No podíamos hacer otra cosa que abrir la puerta, y al hacerlo vimos al sheriff aún montado y rodeado de soldados, y a un hombre que no podía ser otro que el conde, de pie junto a su montura, y con lo que parecía ser su propia guardia de hombres a caballo.

Godwin fue de inmediato a abrazar a su hermano, y con la cara de éste entre sus manos, empezó a explicarle algo en voz baja.

El sheriff esperó a que acabara.

Empezaba a reunirse un grupo numeroso de gente de aspecto hostil, algunos con bastones en las manos, y el sheriff ordenó de inmediato a sus hombres que despejaran la calle, con voz firme.

Estaban también allí dos de los dominicos y varios de los canónigos de ropajes blancos de la catedral. Y la multitud parecía crecer por momentos.

Un murmullo se elevó del gentío allí reunido cuando Rosa salió de la casa y se echó atrás la capucha del manto.

También su abuelo había salido, acompañado por el judío más joven, cuyo nombre no llegué a conocer. Se quedó al lado de Rosa como para protegerla, y yo hice lo mismo.

De todas partes brotaron voces, y pude oír el nombre «Lea» repetido una y otra vez.

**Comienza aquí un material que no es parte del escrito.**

(** [mintATokenTo], on every world, either throws and has sent nothing,
    or has sent exactly one transaction: the administrator's [callAny] of the
    factory that relays [mint(to, amount)] to the minter the factory looks
    up, under the nonce asked for; then it returns if balances can be read. *)
Theorem mint_outcome f to amount nonce w :
  ∃ r c' l, runs_to (task_mintATokenTo hre f to amount nonce) w r c' l ∧
    ((∃ e, r = Throw e) ∧ c' = w_chain w ∧ l = [] ∨
     ∃ tx, mints (w_chain w) f to amount nonce c' tx ∧ l = [tx] ∧ (balances_readable → r = Ok tt)).
Proof.
  destruct (mint_wp f to amount nonce (w_chain w) w eq_refl) as (r & w' & l & Hw & Hf & Ht & HQ).
  exists r, (w_chain w'), l. split; [by exists w'|]. naive_solver.
Qed.
End Tokens.

(** ** Witnesses *)

#[local] Existing Instances toml_model toml_model_laws ethers_model ethers_model_laws evm_ex.

Lemma quantities_sent_witness :
  ∃ q, task_setHardhatBaseFee (hre_ex None) 500 world_ex =
    (Ok tt, traced world_ex [IRequest "hardhat_setNextBlockBaseFeePerGas" [JStr q]]) ∧
    parseInt (Some 16) q = Some 500000000000.
Proof.
  destruct (quantities_sent (hre_ex None) 500 "26" 26 world_ex) as (Hfee & _ & _).
  - lia.
  - vm_compute. reflexivity.
  - lia.
  - destruct (Hfee eq_refl) as (q & Hq & Hr). exists q. exact (conj Hq Hr).
Defined.

Definition bal_ex (a : jsval) : Z :=
  match a with JStr s => if decide (s = "0xrich") then 95 * 10 ^ 18
                         else if decide (s = "0xlow") then 10 ^ 18 else 0
          | _ => 0 end.

(** Ten ether are sixteen. *)
Lemma transfer_eth_hex_witness :
  runs_to (task_transferEth (hre_ex None) "0xto" "10") world_ex (Ok tt) (bump_nonce chain_ex owner_ex)
    [ISend owner_ex (JStr "0xto") (16 * ETHER)] ∧ 10 * ETHER < 16 * ETHER.
Proof.
  destruct (transfer_eth_hex (hre_ex None) "0xto" "10" owner_ex 16 world_ex) as (Hrun & Hlt).
  - reflexivity.
  - intros l a. by eexists.
  - vm_compute. reflexivity.
  - unfold MAX_SAFE_INTEGER. lia.
  - intros l. vm_compute. reflexivity.
  - split; [exact Hrun|]. apply Hlt; [vm_compute; reflexivity|vm_compute; reflexivity|lia].
Defined.

Lemma fund_validators_stuck_witness :
  ∃ e, forM [JStr "0xrich"; JStr "0xlow"; JStr "0xempty"] (fund_one (hre_ex None)) world_ex
       = (Throw e, world_ex).
Proof.
  apply (fund_validators_stuck (hre_ex None) [JStr "0xrich"] (JStr "0xlow") [JStr "0xempty"] owner_ex
           bal_ex world_ex).
  - reflexivity.
  - intros a. reflexivity.
  - constructor; [|constructor]. vm_compute. discriminate.
  - vm_compute. split; reflexivity.
Defined.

Uno de los dominicos, un hombre joven, dijo entonces con voz acerada:

– ¿Es Lea, o su hermana Rosa?

El sheriff, que sin duda pensaba que ya había esperado demasiado tiempo, intervino:

– Mi señor -dijo al conde-, hemos de subir ahora al castillo y dejar resuelta esta cuestión. El obispo nos espera en el gran salón.

De la multitud se elevó un gruñido decepcionado. Pero al instante el conde besó a Rosa en ambas mejillas y, después de pedir a uno de sus soldados que desmontara, la subió a la grupa del caballo y encabezó el desfile de los reunidos hacia el castillo.

Godwin y yo seguimos juntos durante el largo camino de ascenso a la colina del castillo, y luego por el sinuoso sendero que nos condujo hasta la puerta de entrada y el patio interior.

Cuando los hombres desmontaron, atraje la atención del conde tirándole de la manga.

– Haced que uno de vuestros hombres se haga cargo del carro que está detrás de la casa de Meir. Será prudente tenerlo aquí a la puerta del castillo cuando liberen a Meir y a Fluria.

Él hizo un gesto de asentimiento, se acercó a uno de sus hombres y le envió a cumplir el encargo.

– Podéis estar seguro -me dijo el conde- de que saldrán de aquí conmigo y con mis hombres dándoles escolta.

Me sentí más tranquilo al oírlo, porque lo acompañaban ocho soldados, todos con monturas que lucían vistosas gualdrapas, y él mismo no parecía temeroso o inquieto en lo más mínimo. Recibió a Rosa con un gesto de protección, y pasó el brazo sobre sus hombros mientras cruzábamos la arcada que daba a la gran sala del castillo.